◆ Records excerpted from a collection:
(* ===== verification/Directory.v ===== *)
(** * Directory: [dirlookup] and [dirlink] of fs.c

    A directory is a file of entries; as a whole it is a partial function from
    names to inode numbers, [dir_get].  [dirlookup] evaluates the function and
    [dirlink] extends it.  The inode cache enters through [iget], which returns
    the one entry of an inode. *)

From Stdlib Require Import ZArith Lia.
From stdpp Require Import base numbers strings gmap list.
From S2P Require Import Prelude CString Kernel Sleeplock Bio Log Store Commit Crash Txn MntTable Fs Dinode Bitmap FileData FileIO.
Open Scope Z_scope.

Section directory.
Context {CP : CurProc} {LO : LoopOps} {DS : DevSw}.

(** ** The inode cache *)

Definition holds (dev inum : Z) (z : inode) : Prop := 0 < i_ref z ∧ i_dev z = dev ∧ i_inum z = inum.

Lemma holds_bool dev inum z :
  (0 <? i_ref z) && (i_dev z =? dev) && (i_inum z =? inum) = true ↔ holds dev inum z.
Proof. unfold holds. rewrite !andb_true_iff, Z.ltb_lt, !Z.eqb_eq. tauto. Qed.

Lemma iget_scan_spec c i empty dev inum :
  match iget_scan c i empty dev inum with
  | (true, r) => ∃ j z, r = Some (i + j)%nat ∧ c !! j = Some z ∧ holds dev inum z
  | (false, r) => Forall (λ z, ¬ holds dev inum z) c ∧
      (r = empty ∨ ∃ j z, r = Some (i + j)%nat ∧ c !! j = Some z ∧ i_ref z = 0)
  end.
Proof.
  revert i empty. induction c as [|z c IH]; intros i empty; cbn [iget_scan]; [by split; [|left]|].
  pose proof (holds_bool dev inum z) as Hb. destruct (_ && _).
  { exists 0%nat, z. rewrite Nat.add_0_r. split_and!; [done|done|by apply Hb]. }
  specialize (IH (S i) (match empty with Some _ => empty | None => if i_ref z =? 0 then Some i else None end)).
  destruct (iget_scan c (S i) _ dev inum) as [[] r].
  - destruct IH as (j & w & -> & Hj & Hw). exists (S j), w. split_and!; [f_equal; lia|done|done].
  - destruct IH as [Hf Hr]. split; [constructor; [by intros ?%Hb|done]|].
    destruct Hr as [->|(j & w & -> & Hj & Hw)].
    + destruct empty; [by left|]. destruct (Z.eqb_spec (i_ref z) 0); [|by left].
      right. exists 0%nat, z. rewrite Nat.add_0_r. done.
    + right. exists (S j), w. split_and!; [f_equal; lia|done|done].
Qed.

(** What [iget] makes of entry [ip]: one more reference to the inode that was
    there, or a new inode, not read yet, when no entry had it. *)
Definition got (k : kernel) (dev inum : Z) (z y : inode) : Prop :=
  (holds dev inum z ∧ y = set_i_ref (i_ref z + 1) z) ∨
  (i_ref z = 0 ∧ y = set_i_valid false (set_i_ref 1 (set_i_inum inum (set_i_dev dev z))) ∧
   Forall (λ w, ¬ holds dev inum w) (ic_inode (k_ic k))).

Lemma iget_wp k dev inum E :
  ic_lock (k_ic k) = false → "iget: no inodes"%string ∈ E →
  wp (zoom ic_l (iget dev inum)) E (λ ip k', ∃ z y, cached ip z k ∧ got k dev inum z y ∧ k' = with_inode ip y k) k.
Proof.
  intros Hl HE. unfold wp, zoom, iget, acquire, release, updinode, gets, mbind, K_bind, mret, K_ret, panic. cbn. rewrite Hl. cbn.
  pose proof (iget_scan_spec (ic_inode (k_ic k)) 0 None dev inum) as Hs. unfold cached, got, with_inode.
  assert (Eic : ∀ l, set_ic_lock false (set_ic_inode l (set_ic_lock true (k_ic k))) = set_ic_inode l (k_ic k)).
  { intros l. destruct (k_ic k). cbn in *. by subst. }
  destruct (iget_scan _ 0 None dev inum) as [[] [ip|]]; cbn.
  - destruct Hs as (j & z & [= ->] & Hz & Hh). rewrite Hz. cbn. rewrite Eic. eauto 10.
  - by destruct Hs as (? & ? & [=] & _).
  - destruct Hs as [Hf [?|(j & z & [= ->] & Hz & H0)]]; [done|]. rewrite Hz. cbn. rewrite Eic. eauto 10.
  - done.
Qed.

Lemma got_inode k dev inum z y : got k dev inum z y → i_dev y = dev ∧ i_inum y = inum ∧ 0 < i_ref y.
Proof. intros [[(? & ? & ?) ->]|(? & -> & _)]; cbn; split_and!; done || lia. Qed.

(** ** The entries of a directory *)

Definition entries (D : list (list Z)) (x : inode) : list (list Z) :=
  (λ i, fread D x (DIRENT * i) DIRENT) <$> seqZ 0 (i_size x / DIRENT).

(** An entry that is in use and has the name. *)
Definition dmatch (name e : list Z) : Prop := de_inum e ≠ 0 ∧ cut DIRSIZ (de_name e) = cut DIRSIZ name.
#[global] Instance dmatch_dec name e : Decision (dmatch name e).
Proof. unfold dmatch. apply _. Defined.

Definition dir_find (D : list (list Z)) (x : inode) (name : list Z) : option (nat * list Z) :=
  list_find (dmatch name) (entries D x).
(** The directory as a partial function from names to inode numbers. *)
Definition dir_get (D : list (list Z)) (x : inode) (name : list Z) : option Z :=
  (λ p, de_inum p.2) <$> dir_find D x name.

Record dir_ok (k : kernel) (D : list (list Z)) (x : inode) : Prop := {
  do_regular : regular k D x;
  do_type : i_type x = T_DIR;
  do_size : i_size x mod DIRENT = 0;
  do_bytes i : 0 ≤ i < i_size x → is_byte (fbyte D x i);
}.

Lemma entries_lookup D x (i : nat) : 0 ≤ i_size x →
  entries D x !! i = if decide (DIRENT * Z.of_nat i + DIRENT ≤ i_size x) then Some (fread D x (DIRENT * Z.of_nat i) DIRENT) else None.
Proof.
  intros Hs. unfold entries, DIRENT in *. rewrite list_lookup_fmap. pose proof (Z.div_mod (i_size x) 16 ltac:(lia)).
  pose proof (Z.mod_pos_bound (i_size x) 16 ltac:(lia)). case_decide.
  - rewrite lookup_seqZ_lt by lia. done.
  - rewrite lookup_seqZ_ge by lia. done.
Qed.

Lemma dir_size k D x : dir_ok k D x → 0 ≤ i_size x ≤ 71680.
Proof. intros Hd. apply (rg_size _ _ _ (do_regular _ _ _ Hd)). Qed.

Lemma entry_bytes k D x i : dir_ok k D x → 0 ≤ i → DIRENT * i + DIRENT ≤ i_size x →
  Forall is_byte (fread D x (DIRENT * i) DIRENT).
Proof.
  intros Hd Hi Hs. unfold fread. apply Forall_fmap, Forall_forall. intros j Hj%elem_of_seqZ. cbn.
  apply (do_bytes _ _ _ Hd). unfold DIRENT in *. lia.
Qed.

Lemma cframe_dir k k' D x : cframe k k' → dir_ok k D x → dir_ok k' D x.
Proof.
  intros F [[R1 R2 R3 R4] H2 H3 H4]. split; [split; [by eapply cframe_file_ok|done..]|done..].
Qed.

Lemma read_dirent_wp dp k D H x i msg :
  cached dp x k → store k D H → no_root H → dir_ok k D x → 0 ≤ i → DIRENT * i + DIRENT ≤ i_size x →
  wp (read_dirent dp (DIRENT * i) msg) full_panics
    (λ e k', cframe k k' ∧ store k' D H ∧ e = fread D x (DIRENT * i) DIRENT) k.
Proof.
  intros Hc Hs Hn Hd Hi Hsz. pose proof (dir_size _ _ _ Hd). unfold read_dirent. apply wp_bind.
  unfold DIRENT in *. eapply wp_mono; [apply (readi_wp dp k D H x (16 * i) 16); [done|done|done|apply Hd|lia|lia]|].
  intros r k' (F & S & ->). rewrite (proj2 (Z.ltb_ge _ _)), (proj2 (Z.leb_gt _ _)) by lia. cbn [orb].
  rewrite Z.min_l by lia. rewrite Z.eqb_refl. cbn [negb]. by apply wp_ret.
Qed.

(** ** [dirlookup] *)

Definition looked_up (k : kernel) (D : list (list Z)) (H : gmap nat held) (x : inode) (base : nat)
    (f : option (nat * list Z)) (r : option (nat * Z)) (k' : kernel) : Prop :=
  ∃ k1, cframe k k1 ∧ store k1 D H ∧
    match f with
    | None => r = None ∧ k' = k1
    | Some (j, e) => ∃ ip z y, r = Some (ip, DIRENT * Z.of_nat (base + j)) ∧ cached ip z k ∧
        got k (i_dev x) (de_inum e) z y ∧ k' = with_inode ip y k1
    end.

Lemma looked_up_next k k1 D H x i f r k' :
  cframe k k1 →
  looked_up k1 D H x (S i) f r k' → looked_up k D H x i (prod_map S id <$> f) r k'.
Proof.
  intros F (k2 & F2 & S2 & Hf). exists k2. split; [by transitivity k1|]. split; [done|].
  destruct f as [[j d]|]; cbn; [|done]. destruct Hf as (ip & z & y & -> & Hc & Hg & ->).
  destruct (cframe_sub _ _ F) as (_ & Eic & _). exists ip, z, y. split_and!; [do 3 f_equal; lia| | |done].
  - unfold cached in *. by rewrite <- Eic.
  - unfold got in *. by rewrite <- Eic.
Qed.

Definition dir_panics : list string := "iget: no inodes"%string :: full_panics.

Lemma dirlookup_loop_wp fuel dp k D H x name (i : nat) :
  cached dp x k → store k D H → no_root H → dir_ok k D x → ic_lock (k_ic k) = false →
  readable DIRSIZ name → Forall is_byte name → i_size x ≤ DIRENT * Z.of_nat (i + fuel) →
  wp (dirlookup_loop fuel dp name (DIRENT * Z.of_nat i)) dir_panics
    (looked_up k D H x i (list_find (dmatch name) (drop i (entries D x)))) k.
Proof.
  revert k i. induction fuel as [|fuel IH]; intros k i Hc Hs Hn Hd Hl Hr Hb Hf; cbn [dirlookup_loop];
    pose proof (entries_lookup D x i (proj1 (dir_size _ _ _ Hd))) as Ei;
    pose proof (do_size _ _ _ Hd) as Hmod; pose proof (Z.div_mod (i_size x) DIRENT ltac:(done)) as Hdiv;
    wp_step (inode_of_run _ _ _ Hc); destruct (Z.ltb_spec (DIRENT * Z.of_nat i) (i_size x)) as [Hlt|Hge];
    try (unfold DIRENT in *; lia).
  1, 3: rewrite decide_False in Ei by (unfold DIRENT in *; lia); apply wp_ret; exists k; split; [done|]; split; [done|];
    by rewrite drop_ge by (by apply lookup_ge_None).
  assert (Hle : DIRENT * Z.of_nat i + DIRENT ≤ i_size x) by (unfold DIRENT in *; lia).
  rewrite decide_True in Ei by done. rewrite (drop_S _ _ _ Ei). cbn [list_find].
  apply wp_bind, (wp_weaken _ full_panics); [unfold dir_panics; set_solver|].
  eapply wp_mono; [apply (read_dirent_wp dp k D H x (Z.of_nat i)); [done..|lia|done]|].
  intros e k1 (F & S1 & ->). set (e := fread D x _ _) in *. destruct (cframe_sub _ _ F) as (_ & Eic & _).
  assert (Hnext : wp (dirlookup_loop fuel dp name (DIRENT * Z.of_nat i + DIRENT)) dir_panics
    (looked_up k D H x i (prod_map S id <$> list_find (dmatch name) (drop (S i) (entries D x)))) k1).
  { replace (DIRENT * Z.of_nat i + DIRENT) with (DIRENT * Z.of_nat (S i)) by lia.
    eapply wp_mono; [apply IH; try done|].
    - by eapply cframe_cached.
    - by eapply cframe_dir.
    - by rewrite Eic.
    - by rewrite Nat.add_succ_l, <- Nat.add_succ_r.
    - intros r k'. by eapply looked_up_next. }
  pose proof (entry_bytes _ _ _ (Z.of_nat i) Hd ltac:(lia) Hle) as He. fold e in He.
  assert (Hlen : length e = 16%nat) by (unfold e; by rewrite fread_length).
  assert (Hrq : readable DIRSIZ (de_name e)).
  { left. unfold de_name. rewrite length_drop, Hlen. done. }
  assert (Hbq : Forall is_byte (de_name e)) by (by apply Forall_drop).
  destruct (Z.eqb_spec (de_inum e) 0) as [H0|H0].
  { rewrite decide_False by (intros [? _]; done). exact Hnext. }
  destruct (strncmp_total name (de_name e) DIRSIZ Hr Hrq) as [c Ec].
  pose proof (strncmp_cut name (de_name e) DIRSIZ Hr Hrq Hb Hbq) as Hcut. rewrite Ec in Hcut.
  apply wp_bind. eapply wp_deref; [exact Ec|]. destruct (Z.eqb_spec c 0) as [->|Hc0].
  - rewrite decide_True by (split; [done|]; symmetry; by apply Hcut).
    apply wp_bind. eapply wp_mono; [apply iget_wp; [by rewrite Eic|left]|].
    intros ip k' (z & y & Hz & Hg & ->). apply wp_ret. exists k1. split; [done|]. split; [done|].
    exists ip, z, y. rewrite Nat.add_0_r. unfold cached, got in *. rewrite Eic in *. done.
  - rewrite decide_False; [exact Hnext|]. intros [_ E]. symmetry in E. apply Hcut in E. congruence.
Qed.

Lemma dirlookup_wp dp k D H x name :
  cached dp x k → store k D H → no_root H → dir_ok k D x → ic_lock (k_ic k) = false →
  readable DIRSIZ name → Forall is_byte name →
  wp (dirlookup dp name) dir_panics (looked_up k D H x 0 (dir_find D x name)) k.
Proof.
  intros Hc Hs Hn Hd Hl Hr Hb. pose proof (dir_size _ _ _ Hd). pose proof (do_size _ _ _ Hd).
  unfold dirlookup, dir_find. wp_step (inode_of_run _ _ _ Hc). rewrite (do_type _ _ _ Hd). cbn [Z.eqb negb T_DIR].
  apply (dirlookup_loop_wp _ dp k D H x name 0); try done.
  pose proof (Z.div_mod (i_size x) DIRENT ltac:(done)). pose proof (Z.div_pos (i_size x) DIRENT ltac:(lia) ltac:(done)).
  rewrite Nat.add_0_l, Z2Nat.id by lia. unfold DIRENT in *. lia.
Qed.

(** ** [dirlink] *)

(** The place of the new entry: the first one that is not in use, or the end. *)
Definition free_slot (D : list (list Z)) (x : inode) : nat :=
  match list_find (λ e, de_inum e = 0) (entries D x) with
  | Some (j, _) => j
  | None => Z.to_nat (i_size x / DIRENT)
  end.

◆ ASSIGNED TASK: Give the lines again, exactly as they stand, from the beginning of the data through the line with "Lemma holds_bool dev".

◆ OUTPUT BELOW:
(* ===== verification/Directory.v ===== *)
(** * Directory: [dirlookup] and [dirlink] of fs.c

    A directory is a file of entries; as a whole it is a partial function from
    names to inode numbers, [dir_get].  [dirlookup] evaluates the function and
    [dirlink] extends it.  The inode cache enters through [iget], which returns
    the one entry of an inode. *)

From Stdlib Require Import ZArith Lia.
From stdpp Require Import base numbers strings gmap list.
From S2P Require Import Prelude CString Kernel Sleeplock Bio Log Store Commit Crash Txn MntTable Fs Dinode Bitmap FileData FileIO.
Open Scope Z_scope.

Section directory.
Context {CP : CurProc} {LO : LoopOps} {DS : DevSw}.

(** ** The inode cache *)

Definition holds (dev inum : Z) (z : inode) : Prop := 0 < i_ref z ∧ i_dev z = dev ∧ i_inum z = inum.

Lemma holds_bool dev inum z :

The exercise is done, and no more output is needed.